(Data extract)
_ _ _ _ _

(* ===== verification/SzrExamples.v ===== *)
(** * SzrExamples: the command serializer on concrete runs *)
From S2P Require Import Prelude Szr SzrInv SzrOps SzrRun SzrThms SzrStop SzrBlock.
From Stdlib Require Import Permutation.

(** The state a run of polite steps leads to. *)
Definition played (n : nat) (ls : list szr_label) : mtlk_serializer_t :=
  default (mtlk_serializer_init n) (szr_play ls (mtlk_serializer_init n)).

Lemma played_reach n ls : szr_reach n (played n ls).
Proof.
  unfold played. destruct (szr_play ls (mtlk_serializer_init n)) as [s|] eqn:E; cbn; [|constructor].
  eapply szr_play_reach; [constructor|exact E].
Qed.

Definition started : list szr_label := [LInit 1 0; LInit 2 0; LInit 3 0; LControl; LControl; LControl].

(** One command executing, one waiting behind it, one withdrawn and not yet told. *)
Definition busy_run : list szr_label :=
  started ++ [LEnqueue 0 1 100; LThread; LThread; LThread; LThread; LThread; LEnqueue 0 2 200; LEnqueue 1 3 300; LCancel 3].

Lemma szr_exactly_once_witness :
  accepted (szr_log (played 2 busy_run)) ≡ₚ completed (szr_log (played 2 busy_run)) ++
    [(2, UserClb 200); (1, UserClb 100); (3, UserClb 300)].
Proof.
  destruct (szr_exactly_once 2 (played 2 busy_run) (played_reach 2 busy_run)) as (_ & _ & H & _).
  vm_compute in H |- *. exact H.
Defined.

Lemma szr_drains_witness :
  executed (szr_log (thread_run (thread_fuel (played 2 busy_run)) (played 2 busy_run))) ≡ₚ [(2, UserClb 200); (1, UserClb 100)].
Proof.
  destruct (szr_drains 2 (played 2 busy_run) (played_reach 2 busy_run)) as (_ & _ & _ & _ & H).
  vm_compute in H |- *. exact H.
Defined.

(** A command arrives at the higher priority after the scan has passed it. *)
Definition scan_run : list szr_label := started ++ [LEnqueue 0 1 100; LThread; LThread; LThread].

Lemma szr_priority_order_witness :
  exists k evs, szr_log (played 2 (scan_run ++ [LThread; LEnqueue 1 2 200])) = szr_log (played 2 scan_run) ++ evs /\ EvAccept 1 2 k ∈ evs.
Proof.
  set (s0 := played 2 scan_run). set (s1 := played 2 (scan_run ++ [LThread])).
  set (s := played 2 (scan_run ++ [LThread; LEnqueue 1 2 200])).
  set (s' := played 2 (scan_run ++ [LThread; LEnqueue 1 2 200; LThread])).
  assert (scanning s0 s) as Hsc.
  { apply (scanning_step s0 (LEnqueue 1 2 200) s1 s 1 true); [|apply politeb_sound; vm_compute; reflexivity|vm_compute; reflexivity..].
    apply (scanning_step s0 LThread s0 s1 1 true); [|exact I|vm_compute; reflexivity..]. apply scanning_start. vm_compute. reflexivity. }
  assert (thread_step s = Next s') as Hstep by (vm_compute; reflexivity).
  assert (szr_log s' = szr_log s ++ [EvTake 0 1]) as Htake by (vm_compute; reflexivity).
  apply (szr_priority_order 2 s0 s s' 0 1 (played_reach 2 scan_run) Hsc Hstep Htake) with (l := [2]); [lia|vm_compute; reflexivity|left].
Defined.

Definition stop_run : list szr_label := busy_run ++ [LControl].

Lemma szr_stop_completes_witness :
  stopping (szr_control (played 2 stop_run)) /\ Acc (fun b a => stop_step a b) (played 2 stop_run).
Proof.
  assert (stopping (szr_control (played 2 stop_run))) as H by (vm_compute; exact I).
  split; [exact H|]. exact (proj1 (szr_stop_completes 2 (played 2 stop_run) (played_reach 2 stop_run) H)).
Defined.

(** A blocked execution whose command runs. *)
Definition blocked_run : list szr_label :=
  started ++ [LBlock 7 0 1; LThread; LThread; LThread; LThread; LThread; LThread; LThread; LBlockStep false 7].

Lemma szr_blocked_truthful_witness :
  EvReturn 7 MTLK_ERR_OK ∈ szr_log (played 1 blocked_run) /\
  exists c, (c, BlockedClb 7) ∈ runs (szr_log (played 1 blocked_run)).
Proof.
  assert (EvReturn 7 MTLK_ERR_OK ∈ szr_log (played 1 blocked_run)) as H by (vm_compute; repeat constructor).
  split; [exact H|].
  destruct (szr_blocked_truthful 1 _ 7 MTLK_ERR_OK (played_reach 1 blocked_run) H) as [(_ & c & _ & Hc)|[([E|E] & _)|([E|E] & _)]];
    [exists c; exact Hc|discriminate E..].
Defined.

Lemma szr_enumerates_witness :
  mtlk_serializer_enum_commands list_clb (played 2 busy_run) [] =
  Some [(Command false 0 (UserClb 100) 0, true); (Command true 0 (UserClb 200) 0, false)].
Proof.
  assert (szr_thread (played 2 busy_run) <> TClear) as H by (vm_compute; discriminate).
  pose proof (szr_enumerates 2 _ (played_reach 2 busy_run) H) as E. vm_compute in E |- *. exact E.
Defined.

(** A command enqueued again while it is being executed: the new callback is
    called for the old request, and the old one never. *)
Example szr_reenqueue_running :
  let s := played 1 (started ++ [LEnqueue 0 1 100; LThread; LThread; LThread; LThread]) in
  exists s1 s2 s3, szr_step (LEnqueue 0 1 200) s = Next s1 /\ thread_step s1 = Next s2 /\ thread_step s2 = Next s3 /\
    completed (szr_log s3) = [(1, UserClb 200)] /\ accepted (szr_log s3) = [(1, UserClb 100); (1, UserClb 200)].
Proof. vm_compute. eexists _, _, _. repeat split; reflexivity. Qed.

_ _ _ _ _

(Problem details)
Both end lines included, restate word for word the lines above from the line with "From S2P Require" to the line with "unfold played. destruct", and nothing else.

(The answer)
From S2P Require Import Prelude Szr SzrInv SzrOps SzrRun SzrThms SzrStop SzrBlock.
From Stdlib Require Import Permutation.

(** The state a run of polite steps leads to. *)
Definition played (n : nat) (ls : list szr_label) : mtlk_serializer_t :=
  default (mtlk_serializer_init n) (szr_play ls (mtlk_serializer_init n)).

Lemma played_reach n ls : szr_reach n (played n ls).
Proof.
  unfold played. destruct (szr_play ls (mtlk_serializer_init n)) as [s|] eqn:E; cbn; [|constructor].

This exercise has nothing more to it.